Dataset items:
>>>>>

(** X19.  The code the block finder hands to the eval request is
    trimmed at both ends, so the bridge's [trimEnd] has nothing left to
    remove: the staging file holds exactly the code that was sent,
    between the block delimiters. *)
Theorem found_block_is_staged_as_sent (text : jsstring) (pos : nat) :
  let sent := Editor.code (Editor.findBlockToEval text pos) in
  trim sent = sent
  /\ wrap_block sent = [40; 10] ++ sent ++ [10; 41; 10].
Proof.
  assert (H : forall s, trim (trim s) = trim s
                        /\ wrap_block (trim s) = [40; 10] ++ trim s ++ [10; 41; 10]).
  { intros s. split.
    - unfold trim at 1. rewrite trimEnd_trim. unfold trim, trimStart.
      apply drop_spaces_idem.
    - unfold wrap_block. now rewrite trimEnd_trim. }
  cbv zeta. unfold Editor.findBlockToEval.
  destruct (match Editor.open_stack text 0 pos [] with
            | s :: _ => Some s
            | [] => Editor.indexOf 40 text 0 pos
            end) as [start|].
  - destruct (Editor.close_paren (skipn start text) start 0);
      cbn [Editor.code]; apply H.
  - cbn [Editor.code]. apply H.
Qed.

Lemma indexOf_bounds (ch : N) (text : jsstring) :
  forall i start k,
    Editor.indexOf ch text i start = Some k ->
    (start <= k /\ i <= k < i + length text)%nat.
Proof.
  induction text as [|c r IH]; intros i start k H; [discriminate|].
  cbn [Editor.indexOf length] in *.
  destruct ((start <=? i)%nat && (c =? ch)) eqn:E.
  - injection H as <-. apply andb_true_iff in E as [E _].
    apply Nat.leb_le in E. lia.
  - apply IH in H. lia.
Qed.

<<<<<
>>>>>

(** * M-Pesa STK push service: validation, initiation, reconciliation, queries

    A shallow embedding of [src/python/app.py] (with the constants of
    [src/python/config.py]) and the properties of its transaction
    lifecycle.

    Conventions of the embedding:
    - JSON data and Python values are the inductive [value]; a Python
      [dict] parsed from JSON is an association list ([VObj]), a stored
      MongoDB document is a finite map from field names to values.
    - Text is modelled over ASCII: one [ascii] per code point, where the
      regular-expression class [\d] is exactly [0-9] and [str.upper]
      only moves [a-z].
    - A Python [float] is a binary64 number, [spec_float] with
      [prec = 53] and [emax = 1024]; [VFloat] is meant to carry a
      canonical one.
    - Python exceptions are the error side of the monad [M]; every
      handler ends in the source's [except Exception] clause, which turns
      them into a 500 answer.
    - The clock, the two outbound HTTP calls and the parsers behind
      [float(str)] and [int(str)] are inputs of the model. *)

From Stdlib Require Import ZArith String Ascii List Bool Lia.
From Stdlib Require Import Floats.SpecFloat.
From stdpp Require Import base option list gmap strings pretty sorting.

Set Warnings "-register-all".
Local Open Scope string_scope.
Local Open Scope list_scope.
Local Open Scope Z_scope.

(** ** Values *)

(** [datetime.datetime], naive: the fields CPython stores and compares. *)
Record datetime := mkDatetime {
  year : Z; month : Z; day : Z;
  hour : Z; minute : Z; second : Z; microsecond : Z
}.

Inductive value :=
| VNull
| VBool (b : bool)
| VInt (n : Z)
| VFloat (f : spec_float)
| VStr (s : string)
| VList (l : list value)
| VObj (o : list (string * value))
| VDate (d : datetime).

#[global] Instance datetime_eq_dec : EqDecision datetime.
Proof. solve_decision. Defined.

<<<<<

→ Task requirements
Write out exactly the lines above between the line with "handler ends in" and the line with "Local Open Scope Z_scope.", inclusive, and nothing beyond them.

→ Reply to the exercise
      handler ends in the source's [except Exception] clause, which turns
      them into a 500 answer.
    - The clock, the two outbound HTTP calls and the parsers behind
      [float(str)] and [int(str)] are inputs of the model. *)

From Stdlib Require Import ZArith String Ascii List Bool Lia.
From Stdlib Require Import Floats.SpecFloat.
From stdpp Require Import base option list gmap strings pretty sorting.

Set Warnings "-register-all".
Local Open Scope string_scope.
Local Open Scope list_scope.
Local Open Scope Z_scope.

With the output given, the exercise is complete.